The Uvalda Independent School District board is scheduled to consider Pete Arredondo’s job fate in a closed session during a special session Saturday, according to a schedule posted Wednesday on the district’s website.
The seven-member panel plans to consult with the school district’s attorney before voting on whether to terminate Arredondo from his position “for good cause,” as recommended by Superintendent Hal Harrell, the program shows.
Neither Harrell nor Arredondo nor their representatives immediately responded to requests for comment.
Parents of children killed in the May 24 shooting at Robb Elementary School demanded that Arredondo be fired during Monday’s school board meeting in Uvalda, a small town in the Texas Hill Country about 80 miles west of San Antonio.
Arredondo, who acted as the “incident commander” responsible for the law enforcement response to the mass shooting, according to the Texas Department of Public Safety (DPS), resigned his seat on the Uvalde City Council this month.
He came under sharp criticism as DPS officials revealed days after the shooting that 19 officers waited for an hour in a hallway outside the adjacent classrooms where the shooter was holed up with his victims before a US Border Patrol-led tactical team finally got in and killed him. suspicious.
DPS officials said Arredondo decided to delay sending officers to take the suspect down earlier because they believed the immediate threat to students had passed after the initial burst of gunfire in the classrooms.
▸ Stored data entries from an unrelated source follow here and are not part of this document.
(** ** Start and disposal *)

(** X: [SL_buffer], the ten ticks [on_start] stores, is read by no part of
    [on_bar]: whatever its value, the bar is handled the same way, the stop
    distance being ATR x [SL_atr_multiple]. *)
Theorem on_bar_ignores_SL_buffer (fl : Q -> Q) (Price : Q -> Z -> Q)
    (calculate : SizerArgs -> Z) (self : EMACross) (b : Q) (bt : string)
    (bar : Bar) :
  on_bar fl Price calculate (with_SL_buffer self b) bt bar
  = on_bar fl Price calculate self bt bar.
Proof.
  assert (Hsweep : forall s t l,
            trailing_loop fl Price (with_SL_buffer self b) bar s t l
            = trailing_loop fl Price self bar s t l).
  { intros s t l. induction l as [| o l IH]; simpl; [reflexivity |].
    unfold is_stop_loss at 1. simpl.
    fold (is_stop_loss self (cl_ord_id o)). now rewrite IH. }
  unfold on_bar, _check_trailing_stops. simpl. rewrite Hsweep.
  reflexivity.
Qed.

(** X: after [on_start] on an instrument, the entry buffer is the float
    product tick_size * 3.0: a submitted BUY bracket is entered at
    Price(bar.high + tick_size * 3.0 + spread buffer) and a submitted SELL
    bracket at Price(bar.low - tick_size * 3.0), the sums and the product
    being float operations, priced at the price precision of the
    instrument, and sized at an exchange rate, not 0.0, looked up for the
    quote currency of the instrument. *)
Theorem started_strategy_entries (fl : Q -> Q) (Price : Q -> Z -> Q)
    (calculate : SizerArgs -> Z) (self : EMACross)
    (instrument : Instrument) (bar : Bar) (sl_buffer spread_buffer : Q) :
  let started := fst (on_start fl self instrument) in
  (forall b,
     In (SubmitBracketOrder b)
        (_enter_long fl Price calculate started bar sl_buffer spread_buffer) ->
     so_price (entry_order b)
     = Price (fl (fl (high bar + fl (tick_size instrument * 3))
                  + spread_buffer))
         (price_precision instrument) /\
     stop_loss b = Price (fl (low bar - sl_buffer))
       (price_precision instrument) /\
     exists r,
       get_exchange_rate_for_account self
         (instrument_quote_currency instrument) ASK = Return r /\
       ~ r == 0)
  /\
  (forall b,
     In (SubmitBracketOrder b)
        (_enter_short fl Price calculate started bar sl_buffer spread_buffer) ->
     so_price (entry_order b)
     = Price (fl (low bar - fl (tick_size instrument * 3)))
         (price_precision instrument) /\
     stop_loss b
     = Price (fl (fl (high bar + sl_buffer) + spread_buffer))
         (price_precision instrument) /\
     exists r,
       get_exchange_rate_for_account self
         (instrument_quote_currency instrument) BID = Return r /\
       ~ r == 0).
Proof.
  intro started. split; intros b Hin.
  - apply enter_long_submit_inv in Hin
      as (r & Hr & Hnz & _ & _ & _ & _ & _ & Hp & Hs).
    repeat split; [exact Hp | exact Hs |]. exists r. auto.
  - apply enter_short_submit_inv in Hin
      as (r & Hr & Hnz & _ & _ & _ & _ & _ & Hp & Hs).
    repeat split; [exact Hp | exact Hs |]. exists r. auto.
Qed.

Lemma started_strategy_entries_witness :
  so_price (entry_order tie_bracket)
  = Price_half_even
      (binary64
         (binary64 (high tie_bar + binary64 (binary64 (1 # 100000) * 3))
          + binary64 (5 # 1000000)))
      5.
Proof.
  destruct (started_strategy_entries binary64 Price_half_even
              FixedRiskSizer_calculate
              (strategy 1 1 (1 # 10000) [] (rate_of 1))
              (mkInstrument 5 (binary64 (1 # 100000)) "USD") tie_bar
              (binary64 (5 # 10000)) (binary64 (5 # 1000000)))
    as [Hlong _].
  apply (Hlong tie_bracket).
  vm_compute. right. left. reflexivity.
Defined.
According to DPS, Arredondo hesitated even as two fourth-grade girls cowering in classrooms frantically whispered calls to 911 dispatchers and begged police to send help.
Citing video footage and other materials collected by investigators, The New York Times reported that supervisors at the scene knew the victims were trapped alive and in desperate need of medical attention, while Arredondo appeared to be in pain over how long it took to get protective gear and find the key to the classroom door.
Arredondo said he never considered himself in command of the incident and that he did not order police to hold back in attacking the suspect’s position.
A report by the Texas state legislature found that “systemic failures” and poor leadership contributed to the loss of life. It also said hundreds of officers from agencies better trained and equipped than the six-member school district police also failed.